For those of us who already are short-sighted and need reading glasses on top, the New York Times has good news about a new gadget that already hit the US market. Anne Eisenberg reports that with the new device the days of bifocal spectacles may be over soon. The new emPower electronic spectacles have liquid crystals inserted at the bottom of the lens which change refraction by simply touching the frame. As a result, reading power can be easily switched on and off.

Hannah Waters in The Scientist features a new pathway that may be used to develop novel antibiotics, e.g. to combat Staphylococcus infections.  The trick is done by blocking RNA degradation via a small molecule inhibiting the enzyme RNAse P found in gram-positive bacteria.
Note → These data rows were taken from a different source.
(* ===== verification/SchedulerOps.v ===== *)
(** * The scheduler's operations keep its invariant

    The barrier operations with the call back that may end them, and the
    operations of the interface built from the primitives. *)

From Stdlib Require Import Sorted.
From S2P Require Import Prelude Bithacks Barrier Scheduler SchedulerInv SchedulerPrim SchedulerPhase.

Module SchO.
Import Sch SchI SchP SchE.

Section Ops.
Context {B R : Type} `{BL : BarrierLaws B} {W : Remasked}.
Variable numCores : nat.
Hypothesis HNC : (numCores <= MAX_THREADS)%nat.
Variable randInt : R -> nat -> nat * R.
Hypothesis Hrand : forall r n, (fst (randInt r n) <= n)%nat.
Variables (schedQuantum phaseLength : Z) (atSyncFunc procStats : bool).
Hypothesis Hsq : 0 < schedQuantum.
Abbreviation St := (Sched B R).
Abbreviation GInv := (GInv (B := B) (R := R) numCores).
Abbreviation on_bar := (on_bar (B := B) randInt numCores schedQuantum phaseLength atSyncFunc).
Abbreviation BOthers := (Others bar_phases bar_in bar_runs bar_arrived).
Implicit Type s : St.

(** ** The barrier *)

(** The thread that runs on core [c] is not about to leave it. *)
Definition Plain (c : nat) s : Prop := forall g th, threads s !! g = Some th -> state th = RUNNING -> cid th = c ->
  markedForSleep th = false /\ fakeLeave th = None /\ handoffThread th = None.

Lemma Plain_idle h c s : GInv h s -> running s c = false -> Plain c s.
Proof.
  intros HI Hr g th Hg Hs Hc. destruct (to_on _ _ _ _ _ (gi_thr _ _ _ HI g th Hg) ltac:(by left)) as [Ec _].
  rewrite Hc in Ec. unfold running in Hr. rewrite (run_on_at _ _ _ _ _ Ec Hg), Hs in Hr. done.
Qed.
Lemma on_running h s g th : GInv h s -> threads s !! g = Some th -> state th = RUNNING -> running s (cid th) = true.
Proof.
  intros HI Hg Hs. destruct (to_on _ _ _ _ _ (gi_thr _ _ _ HI g th Hg) ltac:(by left)) as [Ec _].
  unfold running. rewrite (run_on_at _ _ _ _ _ Ec Hg), Hs. done.
Qed.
This leads to accumulation of RNA transcripts and their encoded proteins so that the bugs die from chaos.

In Frankfurter Allgemeine Zeitung (FAZ), Jörg Altwegg reports about a baby that opened up a fierce ethical debate in France. The boy was conceived after preimplantation diagnosis made clear that he not only did not carry beta thalassemia but that he also was suited as a blood donor for his older sister suffering from the disease. Another ethical debate around human genetics is taken up by  Volker Stollorz in a Frankfurter Allgemeine Sonntagszeitung (FAS) article not yet online. In the US, researchers have developed a universal gene test able to uncover the genes for hundreds of severe, rare genetic diseases. The test is going to be used for family planning, and couples at risk of conceiving a child with one of those conditions can opt to perform preimplantation diagnosis. However, while some human geneticists warn that the results might overstrain the expertise of human genetic councelors, others already are crazy about using such tests to eliminate all recessive alleles for genetic diseases from the human gene pool.

Finally, Alison McCook in The Scientist claims researchers are punks, because just like in punk music, as they are typified “by a passionate adherence to individualism, creativity and freedom of expression with no regard to established opinions.” To get a taste, she recommends listening to Minor Threat and Nomeansno for a start.

Food for Thought: Simply Obscene

In a recent article (“Simply Obscene”) the influential German news magazine “Der Spiegel” (20/2010, May 17, 2010) stated the pharma industry was using “with the unscrupulousness of a stock jobber” a loophole in Germany’s highly regulated health care system to charge extremely high prices for basically useless cancer medications. In particular, the article featured Yondelis by Pharma Mar, Nexavar by Bayer, Hycamtin and Tyverb by GlaxoSmithKline, Erbitux by Merck KGaA, Sutent by Pfizer, Iressa by AstraZeneca, Avastin, Xeloda, Mab-Thera and Herceptin by Roche and Alimta by Lilly as examples for cancer drugs providing only marginal survival benefits at enormous costs and stated this was “lawful looting of the health care system”.  The only exception according to the authors of the article was Novartis’ Gleevec.

This week, the Competence Network Malignant Lymphomas published an open “letter to the editor”  (only available in German) stating that in the case of lymphoma therapy the authors of the article had done “obviously sloppy work”: “Therapy costs of lymphocyte-specific antibody Rituximab [MabThera] amount to €24,000, not €134,000 per year. Several independent studies have demonstrated that overall survival in both follicular and diffuse large B cell lymphoma is prolonged on average by several years (!), in fact without substantial side effects.” Der Spiegel had stated extension of survival in these two indications was “not proven”.

The letter also said that administrative costs for studies to optimize therapies had increased by a a factor of 10 in the last couple of years due to legal requirements.

The article of Spiegel magazine is available online in German, however without the tables featuring treatment costs and extension of survival for the drugs mentioned.